Wybicie dołem z trójkąta zniżkującego
Można powiedzieć, że w poniedziałek na GPW obserwowaliśmy kontynuację wydarzeń z ubiegłego tygodnia.
03.02.2009 08:58
Na obraz rynku składały się niskie obroty (nadal nie widać poziomów, przy których ustawia się jakiś większy popyt) oraz zniżki przewyższające skalą te notowane na pozostałych parkietach Starego Kontynentu. WIG otwierał się ok. -0,7%, a potem strata do odniesienia była cały czas powiększana. Największa przecena, podobnie jak w Europie, dotyczyła sektora finansowego, WIG-Banki spadł o -5,2%. Negatywnie wyróżniał się PKO BP, którego zniżka -5,4% poparta został obrotami 180 mln zł. (prawie 1/3 obrotów całego rynku, wynoszących ok. 630 mln zł.). Spośród blue chipów bardzo słabo radziły sobie również spółki paliwowe, to reakcja na przewidywania analityków, iż poniosą one wyjątkowo wysokie straty w związku z osłabieniem złotego. PKN Orlen zniżkował 4,7%, LOTOS -7%. Złe nastroje inwestorów zostały nieco stonowane przez dane makro. Wiadomość, że wydatki Amerykanów spadły o 1%, a przychody o -0,2% jest fatalna, ale prognozy były trochę gorsze. Zdecydowanie pozytywnie za to zaskoczył wskaźnik ISM dla przemysłu w USA,
który wzrósł do 35,6 pkt. w styczniu (prognozowano 32 pkt.). Wiadomości spowodowały wyraźne odbicie na giełdach zachodnioeuropejskich (ostatecznie FTSE100 -1,7%, CAC40 -1,5%, DAX -1,6%), na GPW wystarczyło jedynie na powstrzymanie spadków. WIG zamykał się -3,1%, WIG20 -3,9 %. Kursy zarówno jednego jak i drugiego indeksu znalazły się w okolicach minimów z końca października 2008. Jeśli na tych poziomach nie pojawi się większy popyt, droga do dalszych spadków na GPW będzie otwarta.
Wczorajsza sesja była fatalna w skutkach i spełniła najgorsze oczekiwania. Długo zmagająca się podaż ze wsparciem 24 586 pkt. odniosła triumf schodząc dużo poniżej wymienionego poziomu ustanawiając nowe minimum 23 777 pkt. Presja podażowa uwidoczniona w dwu tygodniowej linii trendu spadkowego tworząca wraz ze wsparciem 24 586 pkt. trójkąt zniżkujący zdołał wybić kurs dołem zgodnie z jego założeniem.

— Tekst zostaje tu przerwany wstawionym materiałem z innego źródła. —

Lemma retains_forget {A} (op : Engine -> Promise A * Engine) :
  (forall st, attachedStill st (snd (op st))) -> retains (forget op).
Proof. intros H st. exact (H st). Qed.

Ltac retaining :=
  repeat match goal with
    | |- retains (ret _) => apply retains_ret
    | |- retains (throw _) => apply retains_throw
    | |- retains get => apply retains_get
    | |- retains (bind _ _) => apply retains_bind
    | |- retains (when _ _) => apply retains_when
    | |- retains (forEach _ _) => apply retains_forEach
    | |- retains (modify _) => apply retains_modify; intros; reflexivity
    | |- retains (notifyOfEvent _ _) =>
        unfold notifyOfEvent, record
    | |- retains (sdkCall _) => unfold sdkCall, record
    | |- retains (record _) => unfold record
    | |- retains (on _ _ _) => apply retains_addListener
    | |- retains (once_ _ _ _) => apply retains_addListener
    | |- retains (addListener _) => apply retains_addListener
    | |- retains (let _ := _ in _) => cbv zeta
    | |- retains (match ?x with _ => _ end) => destruct x
    | |- forall _, _ => intro
    end.

Lemma retains_participantConnected participant isRemote :
  retains (participantConnected participant isRemote).
Proof.
  unfold participantConnected, trackSubscribed, setupTrackMuteEvents. retaining.
Qed.

Lemma retains_invoke c ev : retains (invoke c ev).
Proof.
  destruct c, ev; cbn [invoke]; try apply retains_ret;
    unfold participantDisconnected, dominantSpeakerChanged, trackSubscribed,
      trackUnsubscribed, setupTrackMuteEvents;
    retaining; apply retains_participantConnected.
Qed.

(** The one place where listeners are removed: those attached with [once]
    to the event that fires. *)
Lemma retains_dispatch ev : retains (dispatch ev).
Proof.
  intros st. unfold dispatch. unfold bind at 1, get at 1. cbn [fst snd]. cbv zeta.
  unfold bind at 1, modify at 1. cbn [fst snd].
  eapply attachedStill_trans;
    [| apply retains_forEach; intros l; apply retains_invoke].
  intros l Hl Ho. cbn [listeners set_listeners].
  apply List.filter_In. split; [exact Hl |]. rewrite Ho. by rewrite andb_false_r.
Qed.

Lemma retains_connected room : retains (connected room).
Proof. unfold connected. retaining; apply retains_participantConnected. Qed.

Lemma attachedStill_joinRoom accessToken roomName connectOptions answer st :
  attachedStill st (snd (joinRoom accessToken roomName connectOptions answer st)).
Proof.
  unfold joinRoom.
  destruct (prepare accessToken roomName connectOptions st) as [[[token o]|e] st1] eqn:Hp;
    destruct (prepare_keeps _ _ _ _ _ _ Hp) as (_ & _ & _ & _ & Hl & _);
    cbn [snd]; [| by apply attachedStill_same].
  apply attachedStill_trans with st1; [by apply attachedStill_same |].
  destruct answer as [room|reason]; cbn [snd]; [| by apply attachedStill_same].
  apply attachedStill_trans with (snd (sdkCall (Call_connect token o) st1));
    [by apply attachedStill_same |].
  pose proof (retains_connected room (snd (sdkCall (Call_connect token o) st1))) as H.
  by destruct (connected room _) as [[[]|e] st2].
Qed.

Lemma attachedStill_turnOffMy k sdk st : attachedStill st (snd (turnOffMy k sdk st)).
Proof.
  apply attachedStill_same.
  by destruct (turnOffMy_session k sdk st) as (_ & _ & Hl & _).
Qed.

Lemma retains_leaveRoom roomName sdk : retains (leaveRoom roomName sdk).
Proof.
  unfold leaveRoom. retaining;
    try (apply retains_forget; apply attachedStill_turnOffMy); apply retains_dispatch.
Qed.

Sytuacja jest bardzo niekorzystna dla posiadaczy długich pozycji, zwłaszcza w sytuacji kiedy MACD w dalszym ciągu wspiera drugą stronę rynku do czego dokłada się ADX wskazując na wzrastającą siłę trendu spadkowego. W obecnej sytuacji można spodziewać się kontynuacji trendu, dla którego wsparciem pozostaje poziom 22 914 pkt. a niżej 22 392 pkt. wynikający ze szczytu hossy internetowej odgrywający znaczącą roję w następującej po niej hossie 2001 – 2007. Wczorajszy spadek nie znajduje poparcia w obrotach wynoszących niewiele ponad 630mln zł informujący o bardziej spekulacyjnym charakterze zniżki, gdzie zanegowaniem
sygnału sprzedaży może być dzisiejszy ewentualny wzrost powyżej poziomu wczorajszego otwarcia.